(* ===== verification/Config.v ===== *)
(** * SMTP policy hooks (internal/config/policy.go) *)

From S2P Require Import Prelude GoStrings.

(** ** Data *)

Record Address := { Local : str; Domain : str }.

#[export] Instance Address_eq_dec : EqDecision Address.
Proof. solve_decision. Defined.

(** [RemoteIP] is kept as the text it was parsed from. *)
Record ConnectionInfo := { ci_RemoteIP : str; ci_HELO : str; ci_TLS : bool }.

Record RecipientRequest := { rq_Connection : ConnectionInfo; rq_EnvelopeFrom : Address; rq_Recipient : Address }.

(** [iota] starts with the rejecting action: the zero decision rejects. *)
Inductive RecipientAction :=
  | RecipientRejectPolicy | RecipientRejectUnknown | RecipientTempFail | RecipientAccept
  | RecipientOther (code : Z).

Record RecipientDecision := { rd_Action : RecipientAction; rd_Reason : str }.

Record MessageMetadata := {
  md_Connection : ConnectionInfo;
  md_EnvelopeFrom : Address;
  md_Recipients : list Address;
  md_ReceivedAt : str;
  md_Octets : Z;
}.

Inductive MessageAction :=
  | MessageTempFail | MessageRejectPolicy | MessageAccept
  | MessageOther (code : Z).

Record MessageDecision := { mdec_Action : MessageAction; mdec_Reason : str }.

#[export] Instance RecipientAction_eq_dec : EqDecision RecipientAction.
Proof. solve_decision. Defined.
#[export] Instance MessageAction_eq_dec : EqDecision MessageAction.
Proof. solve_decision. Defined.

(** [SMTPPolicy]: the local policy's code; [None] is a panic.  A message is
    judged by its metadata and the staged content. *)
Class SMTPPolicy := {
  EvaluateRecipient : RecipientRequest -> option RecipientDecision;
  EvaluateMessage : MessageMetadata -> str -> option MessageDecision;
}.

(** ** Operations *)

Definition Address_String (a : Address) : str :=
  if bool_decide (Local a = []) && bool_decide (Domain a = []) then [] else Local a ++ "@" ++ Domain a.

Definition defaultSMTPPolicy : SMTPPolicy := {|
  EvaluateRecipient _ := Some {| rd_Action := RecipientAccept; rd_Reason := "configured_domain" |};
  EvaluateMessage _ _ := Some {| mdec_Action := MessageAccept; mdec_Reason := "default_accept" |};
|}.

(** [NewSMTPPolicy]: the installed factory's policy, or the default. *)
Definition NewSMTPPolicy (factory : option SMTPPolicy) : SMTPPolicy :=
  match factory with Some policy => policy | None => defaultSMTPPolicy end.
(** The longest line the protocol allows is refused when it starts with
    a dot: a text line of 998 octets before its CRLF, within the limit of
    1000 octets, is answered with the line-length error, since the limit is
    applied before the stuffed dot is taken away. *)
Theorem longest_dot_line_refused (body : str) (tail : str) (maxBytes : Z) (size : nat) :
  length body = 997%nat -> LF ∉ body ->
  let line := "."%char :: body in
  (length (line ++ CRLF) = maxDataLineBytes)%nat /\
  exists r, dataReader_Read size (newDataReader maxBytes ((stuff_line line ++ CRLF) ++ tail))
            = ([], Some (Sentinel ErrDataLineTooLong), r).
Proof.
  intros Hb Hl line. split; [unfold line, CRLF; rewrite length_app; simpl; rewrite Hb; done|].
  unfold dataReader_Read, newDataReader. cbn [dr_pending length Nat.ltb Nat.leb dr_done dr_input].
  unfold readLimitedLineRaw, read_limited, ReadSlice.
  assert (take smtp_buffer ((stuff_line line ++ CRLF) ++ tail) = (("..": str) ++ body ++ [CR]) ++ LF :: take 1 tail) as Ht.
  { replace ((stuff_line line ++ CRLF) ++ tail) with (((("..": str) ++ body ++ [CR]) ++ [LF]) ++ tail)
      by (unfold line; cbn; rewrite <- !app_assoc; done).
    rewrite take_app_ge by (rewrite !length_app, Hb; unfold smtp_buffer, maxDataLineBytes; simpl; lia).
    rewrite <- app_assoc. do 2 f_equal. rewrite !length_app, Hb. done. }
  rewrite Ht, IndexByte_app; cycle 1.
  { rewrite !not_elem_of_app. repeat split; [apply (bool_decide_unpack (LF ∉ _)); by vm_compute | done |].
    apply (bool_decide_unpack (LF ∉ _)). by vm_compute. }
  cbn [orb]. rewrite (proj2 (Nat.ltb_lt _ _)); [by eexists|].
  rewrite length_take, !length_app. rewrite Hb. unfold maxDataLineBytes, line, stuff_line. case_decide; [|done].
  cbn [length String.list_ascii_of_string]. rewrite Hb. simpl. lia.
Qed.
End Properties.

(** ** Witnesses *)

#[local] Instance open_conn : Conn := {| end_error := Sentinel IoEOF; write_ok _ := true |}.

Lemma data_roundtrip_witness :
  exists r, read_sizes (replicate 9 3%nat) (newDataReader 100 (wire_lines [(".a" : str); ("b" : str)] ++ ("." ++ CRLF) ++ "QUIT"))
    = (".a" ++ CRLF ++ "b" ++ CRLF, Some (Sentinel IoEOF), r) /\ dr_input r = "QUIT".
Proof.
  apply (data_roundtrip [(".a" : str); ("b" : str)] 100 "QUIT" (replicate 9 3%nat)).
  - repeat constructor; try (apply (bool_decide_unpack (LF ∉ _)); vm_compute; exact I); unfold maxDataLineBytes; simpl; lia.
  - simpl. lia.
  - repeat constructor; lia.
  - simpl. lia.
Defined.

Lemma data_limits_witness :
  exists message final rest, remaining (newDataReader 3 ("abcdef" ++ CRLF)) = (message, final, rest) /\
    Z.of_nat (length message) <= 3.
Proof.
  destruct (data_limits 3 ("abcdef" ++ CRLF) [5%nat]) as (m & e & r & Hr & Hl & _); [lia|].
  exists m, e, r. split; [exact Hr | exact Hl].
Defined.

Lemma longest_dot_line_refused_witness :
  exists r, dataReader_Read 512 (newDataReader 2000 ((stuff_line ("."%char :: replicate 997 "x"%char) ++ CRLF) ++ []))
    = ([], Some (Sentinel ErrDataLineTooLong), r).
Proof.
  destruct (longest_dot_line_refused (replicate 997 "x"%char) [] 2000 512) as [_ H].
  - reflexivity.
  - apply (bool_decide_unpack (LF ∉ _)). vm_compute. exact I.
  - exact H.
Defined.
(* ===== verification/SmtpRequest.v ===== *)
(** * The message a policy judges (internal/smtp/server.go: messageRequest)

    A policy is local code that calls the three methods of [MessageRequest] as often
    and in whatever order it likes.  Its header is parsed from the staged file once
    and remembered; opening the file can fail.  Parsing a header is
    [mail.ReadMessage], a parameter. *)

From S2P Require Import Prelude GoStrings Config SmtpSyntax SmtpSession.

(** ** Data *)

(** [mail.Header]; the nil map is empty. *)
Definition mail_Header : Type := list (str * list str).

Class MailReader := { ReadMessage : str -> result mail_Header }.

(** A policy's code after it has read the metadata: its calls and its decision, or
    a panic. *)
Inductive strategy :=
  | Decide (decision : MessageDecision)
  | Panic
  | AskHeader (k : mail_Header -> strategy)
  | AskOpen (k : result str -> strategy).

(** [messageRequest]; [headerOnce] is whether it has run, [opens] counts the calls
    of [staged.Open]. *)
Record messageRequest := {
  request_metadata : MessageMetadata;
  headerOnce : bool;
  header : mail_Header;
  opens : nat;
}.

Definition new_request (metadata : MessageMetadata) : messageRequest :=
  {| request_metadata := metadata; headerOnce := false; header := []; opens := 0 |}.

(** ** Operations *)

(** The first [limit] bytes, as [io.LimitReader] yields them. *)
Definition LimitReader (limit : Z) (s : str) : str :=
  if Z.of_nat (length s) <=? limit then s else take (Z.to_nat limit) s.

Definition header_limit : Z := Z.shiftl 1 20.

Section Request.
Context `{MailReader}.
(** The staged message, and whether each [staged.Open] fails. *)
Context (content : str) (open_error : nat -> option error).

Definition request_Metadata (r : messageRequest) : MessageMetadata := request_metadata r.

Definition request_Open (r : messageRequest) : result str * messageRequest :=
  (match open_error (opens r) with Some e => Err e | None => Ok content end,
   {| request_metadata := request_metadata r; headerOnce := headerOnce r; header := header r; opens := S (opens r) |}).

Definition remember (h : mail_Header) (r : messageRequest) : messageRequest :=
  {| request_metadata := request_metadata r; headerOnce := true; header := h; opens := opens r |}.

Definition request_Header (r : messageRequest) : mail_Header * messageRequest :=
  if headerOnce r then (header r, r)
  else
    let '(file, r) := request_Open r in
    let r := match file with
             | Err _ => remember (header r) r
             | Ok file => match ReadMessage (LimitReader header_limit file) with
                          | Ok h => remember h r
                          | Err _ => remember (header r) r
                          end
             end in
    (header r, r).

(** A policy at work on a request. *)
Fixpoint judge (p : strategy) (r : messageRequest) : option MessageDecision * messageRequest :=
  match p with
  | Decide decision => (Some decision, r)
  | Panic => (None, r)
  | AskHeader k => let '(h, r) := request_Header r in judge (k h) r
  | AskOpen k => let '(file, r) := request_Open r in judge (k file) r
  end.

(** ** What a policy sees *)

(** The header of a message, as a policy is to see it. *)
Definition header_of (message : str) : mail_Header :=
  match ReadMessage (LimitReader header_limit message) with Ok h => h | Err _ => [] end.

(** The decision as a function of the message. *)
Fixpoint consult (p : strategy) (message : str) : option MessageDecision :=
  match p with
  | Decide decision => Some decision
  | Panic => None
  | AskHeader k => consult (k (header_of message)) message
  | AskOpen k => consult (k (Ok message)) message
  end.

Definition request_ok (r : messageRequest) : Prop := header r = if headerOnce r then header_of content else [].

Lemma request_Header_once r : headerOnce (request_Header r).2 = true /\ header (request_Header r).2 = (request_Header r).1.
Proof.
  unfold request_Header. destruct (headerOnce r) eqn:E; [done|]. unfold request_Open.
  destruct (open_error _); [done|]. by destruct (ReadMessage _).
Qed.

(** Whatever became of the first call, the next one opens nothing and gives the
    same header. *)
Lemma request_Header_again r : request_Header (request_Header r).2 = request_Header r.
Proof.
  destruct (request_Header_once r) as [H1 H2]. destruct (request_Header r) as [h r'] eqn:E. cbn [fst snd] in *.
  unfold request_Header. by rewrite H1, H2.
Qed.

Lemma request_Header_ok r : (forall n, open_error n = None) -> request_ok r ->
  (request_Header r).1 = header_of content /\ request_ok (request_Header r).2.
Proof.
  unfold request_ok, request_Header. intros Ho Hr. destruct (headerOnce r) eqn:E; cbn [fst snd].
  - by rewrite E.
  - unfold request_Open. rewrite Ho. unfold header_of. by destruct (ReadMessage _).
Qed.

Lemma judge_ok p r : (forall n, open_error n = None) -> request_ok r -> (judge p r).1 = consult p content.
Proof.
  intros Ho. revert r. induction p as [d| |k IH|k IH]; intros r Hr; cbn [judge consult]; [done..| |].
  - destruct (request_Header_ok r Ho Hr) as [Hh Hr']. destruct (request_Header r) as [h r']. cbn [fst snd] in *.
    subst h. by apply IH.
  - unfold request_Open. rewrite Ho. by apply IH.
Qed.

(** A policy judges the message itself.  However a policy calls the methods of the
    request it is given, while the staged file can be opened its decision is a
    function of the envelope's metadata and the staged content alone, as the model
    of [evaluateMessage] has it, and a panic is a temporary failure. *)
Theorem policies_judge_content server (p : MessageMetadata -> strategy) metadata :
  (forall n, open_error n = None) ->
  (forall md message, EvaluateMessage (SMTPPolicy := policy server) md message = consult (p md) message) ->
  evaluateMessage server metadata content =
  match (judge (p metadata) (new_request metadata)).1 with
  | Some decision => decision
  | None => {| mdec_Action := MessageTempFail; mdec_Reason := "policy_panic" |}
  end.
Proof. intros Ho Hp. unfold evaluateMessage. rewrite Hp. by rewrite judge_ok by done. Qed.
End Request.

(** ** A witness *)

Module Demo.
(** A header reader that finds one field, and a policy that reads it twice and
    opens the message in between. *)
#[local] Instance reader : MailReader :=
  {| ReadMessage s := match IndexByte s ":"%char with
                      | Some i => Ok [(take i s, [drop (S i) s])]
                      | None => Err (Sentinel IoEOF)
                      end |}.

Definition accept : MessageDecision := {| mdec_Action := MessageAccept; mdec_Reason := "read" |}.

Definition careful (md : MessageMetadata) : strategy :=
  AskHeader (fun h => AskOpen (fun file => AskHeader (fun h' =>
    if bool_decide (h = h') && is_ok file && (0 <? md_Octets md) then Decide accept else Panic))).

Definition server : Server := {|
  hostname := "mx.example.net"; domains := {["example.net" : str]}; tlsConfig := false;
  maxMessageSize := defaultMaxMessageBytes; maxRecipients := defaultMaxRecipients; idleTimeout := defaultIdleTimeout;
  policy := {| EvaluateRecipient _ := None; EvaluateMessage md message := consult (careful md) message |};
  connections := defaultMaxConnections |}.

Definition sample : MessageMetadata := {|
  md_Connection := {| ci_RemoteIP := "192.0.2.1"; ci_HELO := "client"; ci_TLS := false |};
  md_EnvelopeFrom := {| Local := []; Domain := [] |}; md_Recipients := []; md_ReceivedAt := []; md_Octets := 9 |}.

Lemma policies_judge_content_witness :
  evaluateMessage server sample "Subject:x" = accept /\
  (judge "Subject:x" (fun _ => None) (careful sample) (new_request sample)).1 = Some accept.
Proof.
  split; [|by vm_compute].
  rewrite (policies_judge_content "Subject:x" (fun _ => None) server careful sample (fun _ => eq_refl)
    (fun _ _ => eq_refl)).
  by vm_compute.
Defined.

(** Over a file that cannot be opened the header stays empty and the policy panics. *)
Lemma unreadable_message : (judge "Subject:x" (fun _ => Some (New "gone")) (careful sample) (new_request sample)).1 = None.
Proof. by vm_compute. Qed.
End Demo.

§ Work instruction
Lines with the string "split": say how many appear in the entries above, giving the number alone.

§ Task response
4